___ GIVEN ENTRIES

(** Field validation when [PRContext] is built from a decoded dict: all eight
    fields are required, unknown keys are ignored. *)
Definition PRContext_fields (items : list (string * Json.value))
  : option PRContext :=
  s ← field_str items "summary";
  p ← field_str items "purpose";
  tf ← field_list items "testing_focus";
  pr ← field_list items "potential_risks";
  aa ← field_list items "affected_areas";
  rp ← field_str items "review_priority";
  et ← field_str items "estimated_review_time";
  kc ← field_list items "key_changes";
  Some {| summary := s; purpose := p; testing_focus := tf;
          potential_risks := pr; affected_areas := aa;
          review_priority := rp; estimated_review_time := et;
          key_changes := kc |}.

Section Invoker.

(** [json.loads]: the decoded value, or the text of the
    [JSONDecodeError] it raises. *)
Variable json_loads : string -> string + Json.value.

(** [str(e)] of the exception that building [PRContext] from
    [analysis_data] raises. *)
Variable construct_error_text : Json.value -> string.

(** The Completion Service: what the call of each attempt does. *)
Variable client : Z -> completion.

(** [PRContext] built from [analysis_data] as keyword arguments: the
    unpacking needs a mapping, then the fields are validated. *)
Definition PRContext_construct (analysis_data : Json.value) : exn + PRContext :=
  match analysis_data with
  | Json.JDict items =>
      match PRContext_fields items with
      | Some c => inr c
      | None => inl (ValidationError (construct_error_text analysis_data))
      end
  | _ => inl (TypeError (construct_error_text analysis_data))
  end.

(** How one iteration of the [for] loop ends. *)
Inductive step : Type :=
| Finish (o : outcome)
| Continue (last_error : exn) (sleep : option Z).

(** The two outer handlers, [except GroqError] and [except Exception]. *)
Definition handle_exception (max_retries attempt : Z) (e : exn) : step :=
  match e with
  | GroqError _ =>
      if is_rate_limit e then
        if attempt <? max_retries - 1
        then Continue e (Some (rate_limit_wait attempt))
        else Finish (Raised (ValueError rate_limit_message))
      else
        if attempt <? max_retries - 1
        then Continue e (Some (generic_wait attempt))
        else Finish (Raised (ValueError
               ("AI analysis failed after " +:+ Py.str_int max_retries
                +:+ " attempts: " +:+ str_exn e)))
  | _ =>
      if attempt <? max_retries - 1
      then Continue e (Some (generic_wait attempt))
      else Finish (Raised (ValueError
             ("Analysis failed after " +:+ Py.str_int max_retries
              +:+ " attempts: " +:+ str_exn e)))
  end.

(** The inner [try]: fence removal, decoding, validation. *)
Definition interpret (pr_data : PRAnalyzeRequest) (max_retries attempt : Z)
    (content : string) : step :=
  let content' := strip_fences (Py.strip content) in
  match json_loads content' with
  | inr analysis_data =>
      match PRContext_construct analysis_data with
      | inr context => Finish (Returned context)
      | inl e => handle_exception max_retries attempt e
      end
  | inl text =>
      if attempt =? max_retries - 1
      then Finish (Returned (_create_fallback_context pr_data content'))
      else Continue (JSONDecodeError text) None
  end.

(** The context a reply is turned into, when the inner [try] returns. *)
Definition parse (content : string) : option PRContext :=
  match json_loads (strip_fences (Py.strip content)) with
  | inr analysis_data =>
      match PRContext_construct analysis_data with
      | inr context => Some context
      | inl _ => None
      end
  | inl _ => None
  end.

(** The body of the loop, with the events it causes. *)
Definition attempt_body (pr_data : PRAnalyzeRequest) (max_retries attempt : Z)
  : step * list event :=
  match prompt_error pr_data with
  | Some e => (handle_exception max_retries attempt e, [])
  | None =>
      match client attempt with
      | Fails e => (handle_exception max_retries attempt e, [Call attempt])
      | Responds content =>
          (interpret pr_data max_retries attempt content, [Call attempt])
      end
  end.

(** [for attempt in range(max_retries)], [remaining] iterations to go. *)
Fixpoint loop (pr_data : PRAnalyzeRequest) (max_retries : Z)
    (remaining : nat) (attempt : Z) (last_error : option exn)
  : outcome * list event :=
  match remaining with
  | O => (Raised (ValueError ("Analysis failed: " +:+ str_last last_error)), [])
  | S remaining' =>
      let '(st, evs) := attempt_body pr_data max_retries attempt in
      match st with
      | Finish o => (o, evs)
      | Continue e sleep =>
          let evs' := (evs ++ match sleep with
                              | Some w => [Sleep w]
                              | None => []
                              end)%list in
          let '(o, rest) :=
            loop pr_data max_retries remaining' (attempt + 1) (Some e) in
          (o, (evs' ++ rest)%list)
      end
  end.

Definition analyze_pr (pr_data : PRAnalyzeRequest) (max_retries : Z)
  : outcome * list event :=
  loop pr_data max_retries (Z.to_nat max_retries) 0 None.

End Invoker.

End Groq.

(* ===================================================================== *)
(** ** [app/routers/analyze.py]: the /analyze endpoint *)
(* ===================================================================== *)

Module Router.
Import Models.

Inductive response : Type :=
| Success (context : PRContext) (cached : bool)
| HTTPError (status_code : Z) (detail : string).

(** The clock readings a request consumes in the cache. *)
Record clock : Type := {
  t_get : Q;
  t_store : Q;
  t_sweep : Q
}.

Definition internal_error : response :=
  HTTPError 500 "Internal server error during analysis".

Section Endpoint.

Variable json_loads : string -> string + Json.value.
Variable construct_error_text : Json.value -> string.
Variable client : Z -> Groq.completion.

(** [get_groq_service()] raises [ValueError] without an API key. *)
Variable api_key_configured : bool.

(** The body of [analyze_pr] on a validated request. The logging line
    takes [len(pr_data.commits)] before the cache is read; a cached context
    is an object and therefore truthy. *)
Definition handler (pr_data : PRAnalyzeRequest) (cs : Cache.CacheService)
    (clk : clock) : response * Cache.CacheService * list Groq.event :=
  match commits pr_data with
  | None => (internal_error, cs, [])
  | Some _ =>
      let '(cached_context, cs1) := Cache.get cs pr_data (t_get clk) in
      match cached_context with
      | Some context => (Success context true, cs1, [])
      | None =>
          if (length (files pr_data) =? 0)%nat
          then (HTTPError 400 "At least one file must be provided", cs1, [])
          else if negb api_key_configured
          then (HTTPError 503
                  ("GROQ_API_KEY not configured. "
                   +:+ "Get your free API key from https://console.groq.com"),
                cs1, [])
          else
            match Groq.analyze_pr json_loads construct_error_text client
                    pr_data 3 with
            | (Groq.Returned context, tr) =>
                (Success context false,
                 Cache.set cs1 pr_data context (t_store clk) (t_sweep clk),
                 tr)
            | (Groq.Raised (Groq.ValueError text), tr) =>
                (HTTPError 422 ("Analysis failed: " +:+ text), cs1, tr)
            | (Groq.Raised _, tr) => (internal_error, cs1, tr)
            end
      end
  end.

(** The framework builds the request model from the body first and
    answers 422 without entering the handler when that fails. *)
Definition analyze_endpoint (body : PRAnalyzeRequest)
    (cs : Cache.CacheService) (clk : clock)
  : response * Cache.CacheService * list Groq.event :=
  match PRAnalyzeRequest_validate body with
  | Rejected msg => (HTTPError 422 msg, cs, [])
  | Accepted pr_data => handler pr_data cs clk
  end.

End Endpoint.

End Router.

(* ===================================================================== *)
(** ** Sample data for the worked examples *)
(* ===================================================================== *)

Module Samples.
Import Models.

Definition file_a : PRFile :=
  {| filename := "a.ts"; status := "modified"; additions := 10;
     deletions := 2; changes := 12; patch := None |}.

Definition file_b : PRFile :=
  {| filename := "b.ts"; status := "modified"; additions := 5;
     deletions := 1; changes := 6; patch := None |}.

Definition file_c : PRFile :=
  {| filename := "src/app/c.ts"; status := "added"; additions := 120;
     deletions := 0; changes := 120; patch := Some "@@ -0,0 +1,120 @@" |}.

Definition file_d : PRFile :=
  {| filename := "docs/d.md"; status := "removed"; additions := 0;
     deletions := 400; changes := 400; patch := None |}.

Definition request (fs : list PRFile) : PRAnalyzeRequest :=
  {| title := "Fix null check"; description := Some "";
     files := fs; commits := Some [];
     base_branch := Some "main"; head_branch := Some "";
     pr_url := Some "" |}.

(** The request of the end-to-end scenario: 18 changed lines. *)
Definition pr_small : PRAnalyzeRequest := request [file_a; file_b].

(** Same title, file count, totals and first file names as [pr_small];
    patch, change counter, status, description and commits differ. *)
Definition pr_small' : PRAnalyzeRequest :=
  {| title := "Fix null check";
     description := Some "Guards the parser against a missing node.";
     files :=
       [ {| filename := "a.ts"; status := "renamed"; additions := 9;
            deletions := 1; changes := 10; patch := Some "@@ -1 +1 @@" |};
         {| filename := "b.ts"; status := "added"; additions := 6;
            deletions := 2; changes := 8; patch := None |} ];
     commits := Some [ {| sha := "c0ffee"; message := "fix"; author := "dev" |} ];
     base_branch := Some "develop"; head_branch := Some "fix/null";
     pr_url := None |}.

______

→ ACTIVITY
Please retype the data exactly as it stands, from its first line down to the line that contains "then Continue e (Some (rate_limit_wait", then stop.

→ RESPONSE TO THE TASK
(** Field validation when [PRContext] is built from a decoded dict: all eight
    fields are required, unknown keys are ignored. *)
Definition PRContext_fields (items : list (string * Json.value))
  : option PRContext :=
  s ← field_str items "summary";
  p ← field_str items "purpose";
  tf ← field_list items "testing_focus";
  pr ← field_list items "potential_risks";
  aa ← field_list items "affected_areas";
  rp ← field_str items "review_priority";
  et ← field_str items "estimated_review_time";
  kc ← field_list items "key_changes";
  Some {| summary := s; purpose := p; testing_focus := tf;
          potential_risks := pr; affected_areas := aa;
          review_priority := rp; estimated_review_time := et;
          key_changes := kc |}.

Section Invoker.

(** [json.loads]: the decoded value, or the text of the
    [JSONDecodeError] it raises. *)
Variable json_loads : string -> string + Json.value.

(** [str(e)] of the exception that building [PRContext] from
    [analysis_data] raises. *)
Variable construct_error_text : Json.value -> string.

(** The Completion Service: what the call of each attempt does. *)
Variable client : Z -> completion.

(** [PRContext] built from [analysis_data] as keyword arguments: the
    unpacking needs a mapping, then the fields are validated. *)
Definition PRContext_construct (analysis_data : Json.value) : exn + PRContext :=
  match analysis_data with
  | Json.JDict items =>
      match PRContext_fields items with
      | Some c => inr c
      | None => inl (ValidationError (construct_error_text analysis_data))
      end
  | _ => inl (TypeError (construct_error_text analysis_data))
  end.

(** How one iteration of the [for] loop ends. *)
Inductive step : Type :=
| Finish (o : outcome)
| Continue (last_error : exn) (sleep : option Z).

(** The two outer handlers, [except GroqError] and [except Exception]. *)
Definition handle_exception (max_retries attempt : Z) (e : exn) : step :=
  match e with
  | GroqError _ =>
      if is_rate_limit e then
        if attempt <? max_retries - 1
        then Continue e (Some (rate_limit_wait attempt))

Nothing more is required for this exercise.